Crime & Justice
New Jersey man will finally receive compensation after false rape conviction more than 30 years ago
A New Jersey man wrongly convicted of rape more than 30 years ago will finally receive a financial settlement from the state.

Dion Harrell, a New Jersey man wrongly convicted of rape more than 30 years ago, will finally receive a financial settlement from the state, according to NJ.com.
Dion Harell to finally receive compensation
For two years, Harrell has been battling with the State of New Jersey to be compensated for a crime he didn’t commit.
Now, Gov. Phil Murphy’s administration has agreed to settle the case and pay Harrell for some of his lost time.
Harrell and officials in the state Treasury reached a settlement agreement in June, according to Harrell’s attorney, Glenn Garber.
Garber declined to disclose the settlement amount, citing his client’s concern for privacy.
He was falsely accused of a crime
Harrell was falsely accused of rape in 1988, was falsley imprisoned for four years in prison and more than two decades as a registered sex offender.
He wasn’t exonerated until 2016, after the Innocence Project took his case and obtained new DNA testing ruling him out as the man who raped and robbed a 17-year-old victim in a Long Branch parking lot.
“People looked at me the wrong way,” Harrell told NJ Advance Media in a February interview.
“I come to a barbecue, people say, ‘Watch out for the kids, he’s here.”
How Dion Harrell successfully sued for compensation
NJ.com reports:
“In 2018, Harrell sued the state for compensation, but the state Attorney General’s Office, which represented Treasury officials in the case, argued that the law required him to file his claim within two years of his release from prison, meaning the window for his payment had long closed.
That would have required Harrell to sue the state claiming wrongful conviction back in 1997, as a convicted rapist out on parole.

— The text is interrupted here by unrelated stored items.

(* ===== verification/Futex.v ===== *)
(** * Futexes (src/sched/src/futex.rs)

    The table of waiters and the scheduler.  [futex_wait] is cut where it
    switches to the scheduler: [futex_wait_begin] and [futex_wait_end]. *)

From stdpp Require Import base list option numbers sets.
From Stdlib Require Import ZArith Lia.
From S2P Require Import Prelude Words Buddy Memory Slab Paging Vmm IpcPort Task RunQueue Sched SchedInv.

Local Open Scope Z_scope.

Record FutexWaiter := mkWaiter { w_pid : Z; w_uaddr : Z }.

Definition MAX_FUTEX_WAITERS : nat := 256.

Abbreviation FutexTable := (list (option FutexWaiter)).

Definition FutexTable_init : FutexTable := replicate MAX_FUTEX_WAITERS None.

Definition slot_empty (o : option FutexWaiter) : bool := match o with None => true | Some _ => false end.

Definition register (pid uaddr : Z) (tbl : FutexTable) : FutexTable :=
  match position slot_empty tbl with
  | Some i => <[i := Some (mkWaiter pid uaddr)]> tbl
  | None => tbl
  end.

(** Up to the switch to the scheduler. *)
Definition futex_wait_begin (uaddr : Z) (x : FutexTable * Sched) : FutexTable * Sched :=
  let '(tbl, s) := x in
  (register (current_pid s) uaddr tbl,
   update_current (λ t, with_blocked_futex uaddr (with_state Blocked t)) s).

Definition waiter_of (pid : Z) (o : option FutexWaiter) : bool :=
  match o with Some w => w_pid w =? pid | None => false end.

(** After the task was woken. *)
Definition futex_wait_end (x : FutexTable * Sched) : Z * (FutexTable * Sched) :=
  let '(tbl, s) := x in
  let tbl := match position (waiter_of (current_pid s)) tbl with
             | Some i => <[i := None]> tbl
             | None => tbl
             end in
  (0, (tbl, update_current (with_blocked_futex 0) s)).

(** The loop over the table: the identifiers collected so far are [count]. *)
Fixpoint collect (uaddr n : Z) (count : nat) (tbl : FutexTable) : list Z * FutexTable :=
  match tbl with
  | [] => ([], [])
  | slot :: tbl' =>
      if n <=? Z.of_nat count then ([], tbl)
      else match slot with
           | Some w =>
               if (w_uaddr w =? uaddr) && (count <? 32)%nat then
                 let '(pids, rest) := collect uaddr n (count + 1) tbl' in
                 (w_pid w :: pids, None :: rest)
               else let '(pids, rest) := collect uaddr n count tbl' in (pids, slot :: rest)
           | None => let '(pids, rest) := collect uaddr n count tbl' in (pids, slot :: rest)
           end
  end.

Definition wake_waiter (t : Task) : Task := with_blocked_futex 0 (with_state Ready t).

(** The loop over the collected identifiers. *)
Fixpoint wake_pids (pids : list Z) (woken : Z) (s : Sched) : Z * Sched :=
  match pids with
  | [] => (woken, s)
  | pid :: pids' =>
      match find_pid pid (sc_rq s) with
      | Some t =>
          if bool_decide (t_state t = Blocked)
          then wake_pids pids' (woken + 1) (update_pid pid wake_waiter s)
          else wake_pids pids' woken s
      | None => wake_pids pids' woken s
      end
  end.

Definition futex_wake (uaddr n : Z) (x : FutexTable * Sched) : Z * (FutexTable * Sched) :=
  let '(tbl, s) := x in
  let '(pids, tbl') := collect uaddr n 0 tbl in
  let '(woken, s') := wake_pids pids 0 s in
  (woken, (tbl', s')).

(** ** The waiters of an address *)

Definition waits_at (uaddr : Z) (o : option FutexWaiter) : option Z :=
  match o with Some w => if w_uaddr w =? uaddr then Some (w_pid w) else None | None => None end.

(** Their identifiers, in the order of the table. *)
Definition waiters (uaddr : Z) (tbl : FutexTable) : list Z := omap (waits_at uaddr) tbl.

#[local] Arguments waiters : simpl never.

(** How many waiters [futex_wake] takes. *)
Definition wake_limit (n : Z) (count : nat) : nat := Nat.min (Z.to_nat n) 32 - count.

Lemma waiters_nil u : waiters u [] = [].
Proof. done. Qed.

Lemma waiters_cons u o tbl : waiters u (o :: tbl) =
  match waits_at u o with Some p => p :: waiters u tbl | None => waiters u tbl end.
Proof. done. Qed.

Lemma collect_spec uaddr n count tbl pids tbl' : (count ≤ 32)%nat →
  collect uaddr n count tbl = (pids, tbl') →
  pids = take (wake_limit n count) (waiters uaddr tbl) ∧
  waiters uaddr tbl' = drop (wake_limit n count) (waiters uaddr tbl) ∧
  ∀ u, u ≠ uaddr → waiters u tbl' = waiters u tbl.
Proof.
  revert count pids tbl'. induction tbl as [|slot tbl IH]; intros count pids tbl' Hc; simpl.
  { intros [= <- <-]. rewrite !waiters_nil. by rewrite take_nil, drop_nil. }
  destruct (Z.leb_spec n (Z.of_nat count)) as [Hle|Hlt].
  { intros [= <- <-]. replace (wake_limit n count) with 0%nat by (unfold wake_limit; lia).
    by rewrite take_0, drop_0. }
  assert (∀ count', (count' ≤ 32)%nat → ∃ p r, collect uaddr n count' tbl = (p, r) ∧
    p = take (wake_limit n count') (waiters uaddr tbl) ∧
    waiters uaddr r = drop (wake_limit n count') (waiters uaddr tbl) ∧
    ∀ u, u ≠ uaddr → waiters u r = waiters u tbl) as Hrec.
  { intros count' Hc'. destruct (collect uaddr n count' tbl) as [p r] eqn:Hcol. exists p, r.
    by destruct (IH _ _ _ Hc' Hcol). }
  destruct slot as [[p u]|]; simpl.
  - destruct (Z.eqb_spec u uaddr) as [->|Hne]; simpl.
    + destruct (Nat.ltb_spec count 32).
      * destruct (Hrec (count + 1)%nat ltac:(lia)) as (ps & r & -> & -> & Hr & Ho). intros [= <- <-].
        replace (wake_limit n count) with (S (wake_limit n (count + 1))) by (unfold wake_limit; lia).
        rewrite !waiters_cons. simpl. rewrite Z.eqb_refl. split_and!; [done|done|].
        intros u Hu. rewrite !waiters_cons. simpl. rewrite (proj2 (Z.eqb_neq uaddr u)) by done. by apply Ho.
      * destruct (Hrec count ltac:(lia)) as (ps & r & -> & -> & Hr & Ho). intros [= <- <-].
        replace (wake_limit n count) with 0%nat in * by (unfold wake_limit; lia).
        rewrite !waiters_cons. simpl. rewrite Z.eqb_refl, Hr, drop_0. split_and!; [done|done|].
        intros u Hu. rewrite !waiters_cons. simpl. rewrite (proj2 (Z.eqb_neq uaddr u)) by done. by apply Ho.
    + destruct (Hrec count ltac:(lia)) as (ps & r & -> & -> & Hr & Ho). intros [= <- <-].
      rewrite !waiters_cons. simpl. rewrite (proj2 (Z.eqb_neq u uaddr)) by done. split_and!; [done|done|].
      intros u' Hu. rewrite !waiters_cons. simpl. rewrite Ho by done. done.
  - destruct (Hrec count ltac:(lia)) as (ps & r & -> & -> & Hr & Ho). intros [= <- <-].
    rewrite !waiters_cons. done.
Qed.

(** ** Waking the waiters *)

Lemma find_pid_task ex s pid t : sched_ok ex s →
  find_pid pid (sc_rq s) = Some t ↔ ∃ i, task_at s i t ∧ t_pid t = pid.
Proof.
  intros Hok. unfold find_pid, find_first. fold (find_pid_idx pid (sc_rq s)). split.
  - destruct (find_pid_idx pid (sc_rq s)) as [i|] eqn:Hi; [|done]. simpl.
    apply find_pid_idx_Some in Hi as (t' & Ht' & Hp). rewrite Ht'. simpl. intros [= <-]. by exists i.
  - intros (i & Ht & Hp). destruct (find_pid_idx pid (sc_rq s)) as [j|] eqn:Hj.
    + apply find_pid_idx_Some in Hj as (t' & Ht' & Hp').
      assert (j = i) as -> by (eapply (so_unique _ _ Hok); [done..|congruence]).
      simpl. unfold task_at in Ht. rewrite Ht. done.
    + pose proof (proj1 (position_None _ _) Hj i _ Ht) as Hno. simpl in Hno. lia.
Qed.

Lemma find_pid_same ex s pid i t t0 : sched_ok ex s → task_at s i t → t_pid t = pid →
  find_pid pid (sc_rq s) = Some t0 → t = t0.
Proof.
  intros Hok Ht Hp Hf. rewrite (proj2 (find_pid_task _ _ pid t Hok)) in Hf by eauto. congruence.
Qed.

Lemma update_pid_at ex s pid f i t : sched_ok ex s → task_at s i t →
  task_at (update_pid pid f s) i (if t_pid t =? pid then f t else t).
Proof.
  intros Hok Ht. rewrite update_pid_idx. destruct (find_pid_idx pid (sc_rq s)) as [j|] eqn:Hj.
  - apply find_pid_idx_Some in Hj as (t' & Ht' & Hp'). unfold task_at. cbn [sc_rq on_rq].
    rewrite (at_idx_lookup_task _ _ _ i t) by done. f_equal. f_equal.
    destruct (Nat.eqb_spec i j) as [->|Hne], (Z.eqb_spec (t_pid t) pid); [done| |exfalso|done].
    + unfold task_at in *. congruence.
    + apply Hne. eapply (so_unique _ _ Hok); [done..|congruence].
  - pose proof (proj1 (position_None _ _) Hj i _ Ht) as Hno. simpl in Hno. by rewrite Hno.
Qed.

(** The identifier names a blocked task. *)
Definition blocked_pid (s : Sched) (pid : Z) : bool :=
  match find_pid pid (sc_rq s) with Some t => bool_decide (t_state t = Blocked) | None => false end.

Lemma blocked_pid_other ex ex' s pid f p : sched_ok ex s → sched_ok ex' (update_pid pid f s) →
  (∀ t, t_pid (f t) = t_pid t) → p ≠ pid → blocked_pid (update_pid pid f s) p = blocked_pid s p.
Proof.
  intros Hok Hok' Hf Hne. unfold blocked_pid.
  destruct (find_pid p (sc_rq s)) as [t|] eqn:Ht.
  - apply (find_pid_task _ _ _ _ Hok) in Ht as (i & Hi & Hp).
    pose proof (update_pid_at ex _ pid f i t Hok Hi) as Hi'. rewrite (proj2 (Z.eqb_neq _ _)) in Hi' by congruence.
    by rewrite (proj2 (find_pid_task _ _ p t Hok')) by eauto.
  - destruct (find_pid p (sc_rq (update_pid pid f s))) as [t'|] eqn:Ht'; [exfalso|done].
    apply (find_pid_task _ _ _ _ Hok') in Ht' as (i & Hi & Hp).
    destruct (update_pid_back pid f s i t' Hf Hi) as (t & Hit & Hpt).
    rewrite (proj2 (find_pid_task _ _ p t Hok)) in Ht; [done|]. exists i. split; [done|congruence].
Qed.

Lemma wake_pids_spec pids woken s : sched_wf s → NoDup pids →
  ∃ s', wake_pids pids woken s = (woken + Z.of_nat (countb (blocked_pid s) pids), s') ∧ sched_wf s' ∧
    ∀ i t, task_at s i t → task_at s' i
      (if bool_decide (t_pid t ∈ pids) && bool_decide (t_state t = Blocked) then wake_waiter t else t).
Proof.
  intros Hwf Hnd. revert woken s Hwf. induction Hnd as [|pid pids Hnin Hnd IH]; intros woken s Hwf.
  { exists s. simpl. rewrite Z.add_0_r. done. }
  simpl. rewrite countb_cons. unfold blocked_pid at 1.
  destruct (find_pid pid (sc_rq s)) as [t0|] eqn:Hf.
  1: destruct (bool_decide_reflect (t_state t0 = Blocked)) as [Hb0|Hb0].
  - assert (sched_wf (update_pid pid wake_waiter s)) as Hwf1 by (apply update_pid_wf; auto).
    destruct (IH (woken + 1) _ Hwf1) as (s' & Hw & Hwf' & Hat). exists s'. split; [|split; [done|]].
    + rewrite Hw. f_equal. assert (countb (blocked_pid (update_pid pid wake_waiter s)) pids =
        countb (blocked_pid s) pids) as ->; [|lia]. apply countb_ext. intros p Hp.
      eapply blocked_pid_other; [apply Hwf|apply Hwf1|done|set_solver].
    + intros i t Ht. pose proof (update_pid_at _ _ pid wake_waiter i t (proj1 Hwf) Ht) as Ht1.
      apply Hat in Ht1. destruct (Z.eqb_spec (t_pid t) pid) as [Hp|Hne].
      * assert (t = t0) as ->.
        { by apply (find_pid_same (sc_ctx s) s pid i); [apply Hwf|..]. }
        rewrite (bool_decide_true (t_pid t0 ∈ pid :: pids)), (bool_decide_true (t_state t0 = Blocked)) by set_solver.
        rewrite (bool_decide_false (t_state (wake_waiter t0) = Blocked)), andb_false_r in Ht1 by done. done.
      * replace (bool_decide (t_pid t ∈ pid :: pids)) with (bool_decide (t_pid t ∈ pids)); [done|].
        apply bool_decide_ext. set_solver.
  - destruct (IH woken _ Hwf) as (s' & Hw & Hwf' & Hat). exists s'. split; [done|]. split; [done|].
    intros i t Ht. apply Hat in Ht as Ht'. destruct (decide (t_pid t = pid)) as [Hp|Hne].
    + assert (t = t0) as ->.
      { by apply (find_pid_same (sc_ctx s) s pid i); [apply Hwf|..]. }
      rewrite (bool_decide_false (t_state t0 = Blocked)), andb_false_r in * by done. done.
    + replace (bool_decide (t_pid t ∈ pid :: pids)) with (bool_decide (t_pid t ∈ pids)); [done|].
      apply bool_decide_ext. set_solver.
  - destruct (IH woken _ Hwf) as (s' & Hw & Hwf' & Hat). exists s'. split; [done|]. split; [done|].
    intros i t Ht. apply Hat in Ht as Ht'. assert (t_pid t ≠ pid).
    { intros Hp. rewrite (proj2 (find_pid_task _ _ pid t (proj1 Hwf))) in Hf; [done|eauto]. }
    replace (bool_decide (t_pid t ∈ pid :: pids)) with (bool_decide (t_pid t ∈ pids)); [done|].
    apply bool_decide_ext. set_solver.
Qed.

(** What [futex_wake] does.  It takes the first [n] waiters of the address,
    at most 32, off the table, and leaves the waiters of other addresses; of
    the tasks, exactly those taken that are blocked become ready, and their
    number is returned. *)
Theorem futex_wake_spec uaddr n tbl s :
  sched_wf s → NoDup (waiters uaddr tbl) →
  let chosen := take (Nat.min (Z.to_nat n) 32) (waiters uaddr tbl) in
  ∃ tbl' s', futex_wake uaddr n (tbl, s) =
      (Z.of_nat (countb (blocked_pid s) chosen), (tbl', s')) ∧
    waiters uaddr tbl' = drop (Nat.min (Z.to_nat n) 32) (waiters uaddr tbl) ∧
    (∀ u, u ≠ uaddr → waiters u tbl' = waiters u tbl) ∧
    sched_wf s' ∧
    ∀ i t, task_at s i t → task_at s' i
      (if bool_decide (t_pid t ∈ chosen) && bool_decide (t_state t = Blocked) then wake_waiter t else t).
Proof.
  intros Hwf Hnd chosen. unfold futex_wake. destruct (collect uaddr n 0 tbl) as [pids tbl'] eqn:Hc.
  destruct (collect_spec uaddr n 0 tbl pids tbl' ltac:(lia) Hc) as (Hp & Hd & Ho).
  unfold wake_limit in Hp, Hd. rewrite Nat.sub_0_r in Hp, Hd. fold chosen in Hp. subst pids.
  destruct (wake_pids_spec chosen 0 s Hwf) as (s' & Hw & Hwf' & Hat).
  { unfold chosen. by eapply sublist_NoDup, sublist_take. }
  rewrite Hw, Z.add_0_l. by exists tbl', s'.
Qed.

(** ** Three tasks

    Tasks 1 and 2 wait at the same address; task 1 runs in the address space
    with the tables at 4096, task 2 and the running task 3 in the one at 8192. *)

Definition waiting_task (pid page_table uaddr : Z) : Task :=
  with_blocked_futex uaddr (with_state Blocked (with_page_table page_table (new_kernel pid 0 0 0 0))).

Definition three_tasks (uaddr : Z) : Sched :=
  let rq := mkRQ (Some (waiting_task 1 4096 uaddr) :: Some (waiting_task 2 8192 uaddr) ::
                  Some (with_state Running (with_page_table 8192 (new_kernel 3 0 0 0 0))) ::
                  replicate 253 None) 3 3 in
  mkSched rq 4 0 false (replicate EXIT_LOG_LEN None) 0 3 (Some 2%nat)
    (mkKmem Buddy_init 0 (λ _, 0) 0).

Definition two_waiters (uaddr : Z) : FutexTable :=
  Some (mkWaiter 1 uaddr) :: Some (mkWaiter 2 uaddr) :: replicate 254 None.

Lemma three_tasks_wf uaddr : sched_wf (three_tasks uaddr).
Proof.
  assert (∀ i t, task_at (three_tasks uaddr) i t →
    (i < 3)%nat ∧ t_pid t = Z.of_nat i + 1 ∧ (i = 2%nat ∨ t_state t = Blocked)) as Hat.
  { intros i t Ht. unfold task_at in Ht. do 3 (destruct i as [|i]; [injection Ht as <-; cbn; lia || (split_and!; auto; lia)|]).
    change (replicate 253 (@None Task) !! i = Some (Some t)) in Ht. by apply lookup_replicate_Some in Ht. }
  split; [|by eexists]. split.
  - split; [done|unfold MAX_TASKS; simpl; lia|done].
  - simpl. lia.
  - intros i j t t' (_ & Hi & _)%Hat (_ & Hj & _)%Hat Heq. lia.
  - intros i t (? & Hi & _)%Hat. simpl. lia.
  - exists []. split; [|split_and!; [constructor|set_solver|set_solver]].
    destruct (log_holds_init (mkKmem Buddy_init 0 (λ _, 0) 0)) as [? ? ?]. by split.
  - intros i t (? & _ & [->|Hb])%Hat; [by left|right; by right].
Qed.

Lemma futex_wake_spec_witness :
  ∃ tbl' s', futex_wake 0x5000 8 (two_waiters 0x5000, three_tasks 0x5000) = (2, (tbl', s')) ∧
    sched_wf s' ∧ waiters 0x5000 tbl' = [].
Proof.
  destruct (futex_wake_spec 0x5000 8 (two_waiters 0x5000) (three_tasks 0x5000))
    as (tbl' & s' & Hw & Hd & _ & Hwf & _).
  - apply three_tasks_wf.
  - change (waiters 0x5000 (two_waiters 0x5000)) with [1; 2]. repeat constructor; set_solver.
  - exists tbl', s'. split; [exact Hw|]. split; [exact Hwf|exact Hd].
Defined.

(** Futexes of different processes are not told apart.  Task 3 wakes one
    waiter at its address [0x5000]: the task that becomes ready is task 1, which
    runs in another address space, and task 2, which shares the address space of
    the waker, stays blocked. *)
Theorem futex_wake_other_process :
  ∃ tbl' s', futex_wake 0x5000 1 (two_waiters 0x5000, three_tasks 0x5000) = (1, (tbl', s')) ∧
    (λ t, (t_state t, t_page_table t)) <$> find_pid 1 (sc_rq s') = Some (Ready, 4096) ∧
    (λ t, (t_state t, t_page_table t)) <$> find_pid 2 (sc_rq s') = Some (Blocked, 8192) ∧
    t_page_table <$> current_task s' = Some 8192.
Proof. eexists _, _. split; [vm_compute; reflexivity|]. split_and!; vm_compute; reflexivity. Qed.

His case seemed lost after a state appeals court sided with the Murphy administration, finding the two-year window meant Harrell didn’t qualify, even though courts had previously determined he served time for a heinous crime he “indisputably did not commit.”
Officials in the Treasury and state Attorney General’s Office initially said they were enforcing the letter of the law, but facing public pressure over the use of state resources to deny an innocent man compensation, authorities reversed course.”
Garber said the settlement will also allow Harrell to seek additional payment if a bill currently before the state Legislature expanding the type and amount of compensation for mistaken imprisonment becomes law.